We had a list as we left the house just before eight-thirty in the morning. Despite a good beginning to our own gardening season, the green beans faltered. So top of the list was a basket of those, to freeze for the months ahead. On the fruit side of things, we wanted some peaches—I like to make a pie or two with fresh local fruit. And we wanted to make a good amount of apple sauce. I though a half bushel of apples should do it.

David wanted me to get so pears so I could do with those what I was planning to do with the apples. I agreed and brought home a basket of those.

They have a good selection of meats there—some from herds raised without antibiotics and growth hormones. We purchased three enormous “smoked pork chops”. They would be our supper that night.

Jennifer wanted some good black forest bacon, but the only bacon she saw was smoked, so we passed. We did, however, bring back two pounds of mixed deli cold-cuts—much to David’s delight.

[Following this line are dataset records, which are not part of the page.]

(* ===== verification/ColoredLog.v ===== *)
(** * The coloured log writer (util/colored_log.go)

    The output of a process is cut into lines, and each line is printed in the colour
    of the process with a prefix.  An incomplete line is kept for the next write.  The
    package color is third-party: printing a line in a colour is the interface
    [ColorPrinter]. *)

From S2P Require Import Prelude GoBinary GoPath.

Local Open Scope Z_scope.
Local Open Scope go_scope.

(** ** Colours *)

Inductive Attribute : Type := FgRed | FgGreen | FgYellow | FgBlue | FgMagenta | FgCyan.

#[export] Instance Attribute_eq_dec : EqDecision Attribute.
Proof. solve_decision. Defined.

Definition colors : list Attribute := [FgRed; FgGreen; FgYellow; FgBlue; FgMagenta; FgCyan].

(** [fnv.New32a]: FNV-1a on 32 bits. *)
Definition fnv_offset : Z := 2166136261.
Definition fnv_prime : Z := 16777619.
Definition fnv32a (data : list Z) : Z :=
  fold_left (fun h b => u32 (Z.lxor h b * fnv_prime)) data fnv_offset.

Example fnv_a : fnv32a [97] = 0xe40c292c. Proof. reflexivity. Qed.
Example fnv_foobar : fnv32a (bytes_of_string "foobar") = 0xbf9cf968. Proof. reflexivity. Qed.

Definition chooseColor (data : string) : outcome Attribute :=
  let num := Z.to_nat (fnv32a (bytes_of_string data) mod Z.of_nat (length colors)) in
  match colors !! num with
  | Some c => Ok c
  | None => Panic IndexOutOfRange
  end.

(** ** The writer *)

(** [color.New(c).Fprintln(w, s)] *)
Class ColorPrinter (W : Type) : Type := { color_Fprintln : Attribute -> list Z -> st W unit }.

Record coloredLogWriter : Type := {
  lw_prefix : list Z;
  lw_color : Attribute;
  lw_prev : list Z
}.

Definition NewColoredLogWriter (kind name : string) : outcome coloredLogWriter :=
  let! c := chooseColor name in
  Ok {| lw_prefix := bytes_of_string ("[" +:+ kind +:+ "] " +:+ name +:+ " - ");
        lw_color := c; lw_prev := [] |}.

(** [strings.Replace(s, "\r\n", "\n", -1)] *)
Fixpoint replace_crlf (l : list Z) : list Z :=
  match l with
  | [] => []
  | b :: l' =>
      if (b =? 13) && bool_decide (head l' = Some 10) then replace_crlf l' else b :: replace_crlf l'
  end.

(** [strings.Split(s, "\n")]: the complete lines, and what follows the last one. *)
Fixpoint split_lines (acc : list Z) (l : list Z) : list (list Z) * list Z :=
  match l with
  | [] => ([], acc)
  | b :: l' =>
      if b =? 10
      then let (ls, rest) := split_lines [] l' in (acc :: ls, rest)
      else split_lines (acc ++ [b]) l'
  end.

Definition set_prev (w : coloredLogWriter) (prev : list Z) : coloredLogWriter :=
  {| lw_prefix := lw_prefix w; lw_color := lw_color w; lw_prev := prev |}.

Section Write.
Context {W : Type} `{!ColorPrinter W}.

(** The count is that of the bytes received, whatever happens. *)
Definition log_Write (p : list Z) : st (W * coloredLogWriter) Z :=
  fun s =>
  let input := lw_prev s.2 ++ replace_crlf p in
  let (inputs, prev) := split_lines [] input in
  (on_host (sfor inputs (fun l => color_Fprintln (lw_color s.2) (lw_prefix s.2 ++ l))) >>>
   sret (Z.of_nat (length p))) (s.1, set_prev s.2 prev).

(** A sequence of writes, stopping at an error. *)
Fixpoint log_writes (ps : list (list Z)) : st (W * coloredLogWriter) unit :=
  match ps with
  | [] => sret tt
  | p :: ps' => log_Write p >>> log_writes ps'
  end.

End Write.

(** ** Lemmas *)

(** A printer that prints. *)
Class PrinterLaws (W : Type) `{!ColorPrinter W} : Type := {
  printed : W -> list (Attribute * list Z);
  Fprintln_law : forall c l w, exists w', color_Fprintln c l w = (Ok tt, w') /\
    printed w' = printed w ++ [(c, l)]
}.

(** There is a colour for every name. *)
Lemma chooseColor_ok data : exists c, chooseColor data = Ok c /\ c ∈ colors.
Proof.
  unfold chooseColor. set (num := Z.to_nat _).
  destruct (lookup_lt_is_Some_2 colors num) as [c Hc].
  { unfold num. pose proof (Z.mod_pos_bound (fnv32a (bytes_of_string data)) 6 eq_refl). cbn. lia. }
  rewrite Hc. exists c. split; [done|]. by eapply list_elem_of_lookup_2.
Qed.

Lemma split_lines_app acc a b :
  split_lines acc (a ++ b) =
  ((split_lines acc a).1 ++ (split_lines (split_lines acc a).2 b).1,
   (split_lines (split_lines acc a).2 b).2).
Proof.
  revert acc. induction a as [|x a IH]; intros acc; cbn [app split_lines fst snd].
  - by destruct (split_lines acc b).
  - destruct (x =? 10); [|apply IH]. rewrite IH. by destruct (split_lines [] a).
Qed.

(** Lines and rest are the text again, and hold no line feed. *)
Lemma split_lines_text acc l :
  flat_map (fun x => x ++ [10]) (split_lines acc l).1 ++ (split_lines acc l).2 = acc ++ l.
Proof.
  revert acc. induction l as [|b l IH]; intros acc; cbn [split_lines]; [by rewrite app_nil_r|].
  destruct (Z.eqb_spec b 10) as [->|Hb].
  - specialize (IH []). destruct (split_lines [] l) as [ls rest]. cbn in IH |- *.
    by rewrite <- !app_assoc, IH.
  - by rewrite IH, <- app_assoc.
Qed.

Lemma split_lines_free acc l :
  10 ∉ acc -> Forall (fun x => 10 ∉ x) ((split_lines acc l).2 :: (split_lines acc l).1).
Proof.
  revert acc. induction l as [|b l IH]; intros acc Ha; cbn [split_lines]; [by repeat constructor|].
  destruct (Z.eqb_spec b 10) as [->|Hb].
  - specialize (IH [] (not_elem_of_nil 10)). destruct (split_lines [] l) as [ls rest]. cbn in *.
    apply Forall_cons in IH as [H1 H2]. by repeat constructor.
  - apply IH. rewrite elem_of_app, list_elem_of_singleton. intros [H|H]; [done|congruence].
Qed.

Lemma split_lines_skip acc l r : 10 ∉ l -> split_lines acc (l ++ r) = split_lines (acc ++ l) r.
Proof.
  revert acc. induction l as [|b l IH]; intros acc Hl; cbn [app split_lines]; [by rewrite app_nil_r|].
  apply not_elem_of_cons in Hl as [H1 H2]. destruct (Z.eqb_spec b 10); [congruence|].
  by rewrite (IH _ H2), <- app_assoc.
Qed.

Lemma replace_crlf_skip l r : 13 ∉ l -> replace_crlf (l ++ r) = l ++ replace_crlf r.
Proof.
  induction l as [|b l IH]; intros Hl; [done|]. apply not_elem_of_cons in Hl as [H1 H2]. cbn.
  destruct (Z.eqb_spec b 13); [congruence|]. cbn. by rewrite IH.
Qed.

Lemma replace_crlf_app a b :
  last a <> Some 13 -> replace_crlf (a ++ b) = replace_crlf a ++ replace_crlf b.
Proof.
  induction a as [|x a IH]; intros Hl; [done|]. destruct a as [|y a].
  - cbn in Hl |- *. destruct (Z.eqb_spec x 13) as [->|Hx]; [done|]. done.
  - change (last (x :: y :: a)) with (last (y :: a)) in Hl. specialize (IH Hl).
    cbn [app replace_crlf head] in IH |- *. rewrite IH. by destruct ((x =? 13) && _).
Qed.

Section WriteLemmas.
Context {W : Type} `{!ColorPrinter W} {L : PrinterLaws W}.

Lemma print_lines c pre ls (w : W) :
  exists w', sfor ls (fun l => color_Fprintln c (pre ++ l)) w = (Ok tt, w') /\
    printed w' = printed w ++ map (fun l => (c, pre ++ l)) ls.
Proof.
  revert w. induction ls as [|l ls IH]; intros w; cbn [sfor map].
  - exists w. by rewrite app_nil_r.
  - destruct (Fprintln_law c (pre ++ l) w) as (w1 & E1 & H1). destruct (IH w1) as (w2 & E2 & H2).
    exists w2. unfold sbind. rewrite E1, E2. by rewrite H2, H1, <- app_assoc.
Qed.

Lemma log_Write_ok p (w : W) lw :
  let (ls, rest) := split_lines (lw_prev lw) (replace_crlf p) in
  10 ∉ lw_prev lw ->
  exists w', log_Write p (w, lw) = (Ok (Z.of_nat (length p)), (w', set_prev lw rest)) /\
    printed w' = printed w ++ map (fun l => (lw_color lw, lw_prefix lw ++ l)) ls.
Proof.
  destruct (split_lines (lw_prev lw) (replace_crlf p)) as [ls rest] eqn:E. intros Hp.
  assert (Es : split_lines [] (lw_prev lw ++ replace_crlf p) = (ls, rest)).
  { by rewrite split_lines_skip. }
  unfold log_Write. cbn [fst snd]. rewrite Es.
  destruct (print_lines (lw_color lw) (lw_prefix lw) ls w) as (w' & E1 & H1). exists w'.
  unfold sbind, on_host. cbn [fst snd]. by rewrite E1.
Qed.

(** Writes that do not end in a carriage return are one write. *)
Lemma log_writes_ok ps (w : W) lw :
  10 ∉ lw_prev lw -> Forall (fun p => last p <> Some 13) ps ->
  exists w', log_writes ps (w, lw) =
      (Ok tt, (w', set_prev lw (split_lines (lw_prev lw) (replace_crlf (concat ps))).2)) /\
    printed w' = printed w ++ map (fun l => (lw_color lw, lw_prefix lw ++ l))
      (split_lines (lw_prev lw) (replace_crlf (concat ps))).1.
Proof.
  intros Hp HF. revert w lw Hp. induction HF as [|p ps Hl _ IH]; intros w lw Hp; cbn [log_writes concat].
  - exists w. cbn. rewrite app_nil_r. by destruct lw.
  - rewrite replace_crlf_app, split_lines_app by done. pose proof (log_Write_ok p w lw) as Hw.
    pose proof (split_lines_free (lw_prev lw) (replace_crlf p) Hp) as Hfree.
    destruct (split_lines (lw_prev lw) (replace_crlf p)) as [ls rest]. cbn [fst snd] in *.
    destruct (Hw Hp) as (w1 & E1 & H1). apply Forall_cons in Hfree as [Hrest _].
    destruct (IH w1 (set_prev lw rest) Hrest) as (w2 & E2 & H2). exists w2. unfold sbind. rewrite E1, E2.
    split; [done|]. cbn in H2 |- *. by rewrite H2, H1, map_app, <- app_assoc.
Qed.

(** A line that ends in CRLF, in one write and cut in two. *)
Lemma cut_crlf l (w : W) lw :
  lw_prev lw = [] -> 10 ∉ l -> 13 ∉ l ->
  (exists w', log_writes [l ++ [13]; [10]] (w, lw) = (Ok tt, (w', set_prev lw [])) /\
    printed w' = printed w ++ [(lw_color lw, lw_prefix lw ++ l ++ [13])]) /\
  (exists w', log_writes [l ++ [13; 10]] (w, lw) = (Ok tt, (w', set_prev lw [])) /\
    printed w' = printed w ++ [(lw_color lw, lw_prefix lw ++ l)]).
Proof.
  intros Hp H1 H2. split.
  - pose proof (log_Write_ok (l ++ [13]) w lw) as Hw. rewrite Hp, replace_crlf_skip, split_lines_skip in Hw by done.
    cbn in Hw. destruct (Hw (not_elem_of_nil 10)) as (w1 & E1 & P1). rewrite app_nil_r in P1.
    pose proof (log_Write_ok [10] w1 (set_prev lw (l ++ [13]))) as Hw2. cbn in Hw2.
    destruct Hw2 as (w2 & E2 & P2); [set_solver|]. exists w2. cbn [log_writes]. unfold sbind.
    rewrite E1, E2. by rewrite P2, P1.
  - pose proof (log_Write_ok (l ++ [13; 10]) w lw) as Hw.
    rewrite Hp, replace_crlf_skip, split_lines_skip in Hw by done. cbn in Hw.
    destruct (Hw (not_elem_of_nil 10)) as (w1 & E1 & P1). exists w1. cbn [log_writes]. unfold sbind.
    by rewrite E1.
Qed.

End WriteLemmas.

(** ** Properties *)

(** C35: the log of a process does not depend on how its output is cut into writes.
    There is a writer for every process, in a colour chosen by its name.  For any
    writes that do not end in a carriage return, it prints, in that colour and after the
    prefix, exactly the lines of the whole output, where the end of a line is LF or CRLF,
    and keeps what follows the last one.  A CRLF that is cut in two is not recognised:
    the carriage return is printed. *)
Theorem colored_log_lines {W : Type} `{!ColorPrinter W} {L : PrinterLaws W} (kind name : string) :
  exists lw, NewColoredLogWriter kind name = Ok lw /\ lw_color lw ∈ colors /\
  (forall ps w, Forall (fun p => last p <> Some 13) ps ->
    exists lines rest w', log_writes ps (w, lw) = (Ok tt, (w', set_prev lw rest)) /\
      printed w' = printed w ++ map (fun l => (lw_color lw, lw_prefix lw ++ l)) lines /\
      flat_map (fun l => l ++ [10]) lines ++ rest = replace_crlf (concat ps) /\
      Forall (fun l => 10 ∉ l) (rest :: lines)) /\
  (forall l w, 10 ∉ l -> 13 ∉ l -> exists w' w'' lw',
    log_writes [l ++ [13]; [10]] (w, lw) = (Ok tt, (w', lw')) /\
      printed w' = printed w ++ [(lw_color lw, lw_prefix lw ++ l ++ [13])] /\
    log_writes [l ++ [13; 10]] (w, lw) = (Ok tt, (w'', lw')) /\
      printed w'' = printed w ++ [(lw_color lw, lw_prefix lw ++ l)]).
Proof.
  destruct (chooseColor_ok name) as (c & Ec & Hc). eexists. split; [unfold NewColoredLogWriter; by rewrite Ec|].
  split; [done|]. set (lw := Build_coloredLogWriter _ _ _). split.
  - intros ps w HF. destruct (log_writes_ok ps w lw (not_elem_of_nil 10) HF) as (w' & E & Hw).
    eexists _, _, w'. split; [exact E|]. split; [exact Hw|].
    split; [apply (split_lines_text [])|apply split_lines_free, not_elem_of_nil].
  - intros l w H1 H2. destruct (cut_crlf l w lw eq_refl H1 H2) as [(w1 & E1 & P1) (w2 & E2 & P2)].
    by exists w1, w2, (set_prev lw []).
Qed.

(** A printer into a list. *)
#[export] Instance list_Printer : ColorPrinter (list (Attribute * list Z)) := {|
  color_Fprintln c l w := (Ok tt, w ++ [(c, l)])
|}.
#[export] Instance list_PrinterLaws : PrinterLaws (list (Attribute * list Z)).
Proof. refine {| printed w := w |}. intros c l w. by eexists. Defined.

Lemma colored_log_lines_witness :
  exists lw, NewColoredLogWriter "qemu" "boot-0" = Ok lw /\ lw_color lw = FgRed /\
    exists w' lw', log_writes [bytes_of_string "ab"; [99; 10; 13; 10; 100]] ([], lw) = (Ok tt, (w', lw')) /\
      w' = [(FgRed, bytes_of_string "[qemu] boot-0 - abc"); (FgRed, bytes_of_string "[qemu] boot-0 - ")] /\
      lw_prev lw' = [100].
Proof.
  destruct (colored_log_lines (L := list_PrinterLaws) "qemu" "boot-0") as (lw & E & _ & H & _).
  exists lw. split; [exact E|]. assert (Ec := E). vm_compute in Ec. injection Ec as <-. split; [reflexivity|].
  destruct (H [bytes_of_string "ab"; [99; 10; 13; 10; 100]] []) as (lines & rest & w' & E1 & _).
  { repeat constructor; discriminate. }
  eexists w', _. split; [exact E1|]. vm_compute in E1. injection E1 as <- <-. split; reflexivity.
Defined.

Of course we bought some home-made jam, some local maple syrup, and the one thing we never leave that place without—freshly made-before-our-eyes apple fritters.  Jenny and I stopped for breakfast upon leaving the market and were home before one p.m.

While she napped, I set about making a potato salad to go with the chops we were having for supper.

I did worry some, once I got home, that I might not be able to process everything in a timely fashion. But I managed, over the next couple of days, to do just that. And that was even with doing our regular grocery shopping on Sunday.

I believe with all my heart that my heightened energy level from Saturday to Tuesday inclusive was divinely inspired—thank you, Lord. Only the apples remain to be “sauced” but they do keep well and are scheduled for processing this coming weekend.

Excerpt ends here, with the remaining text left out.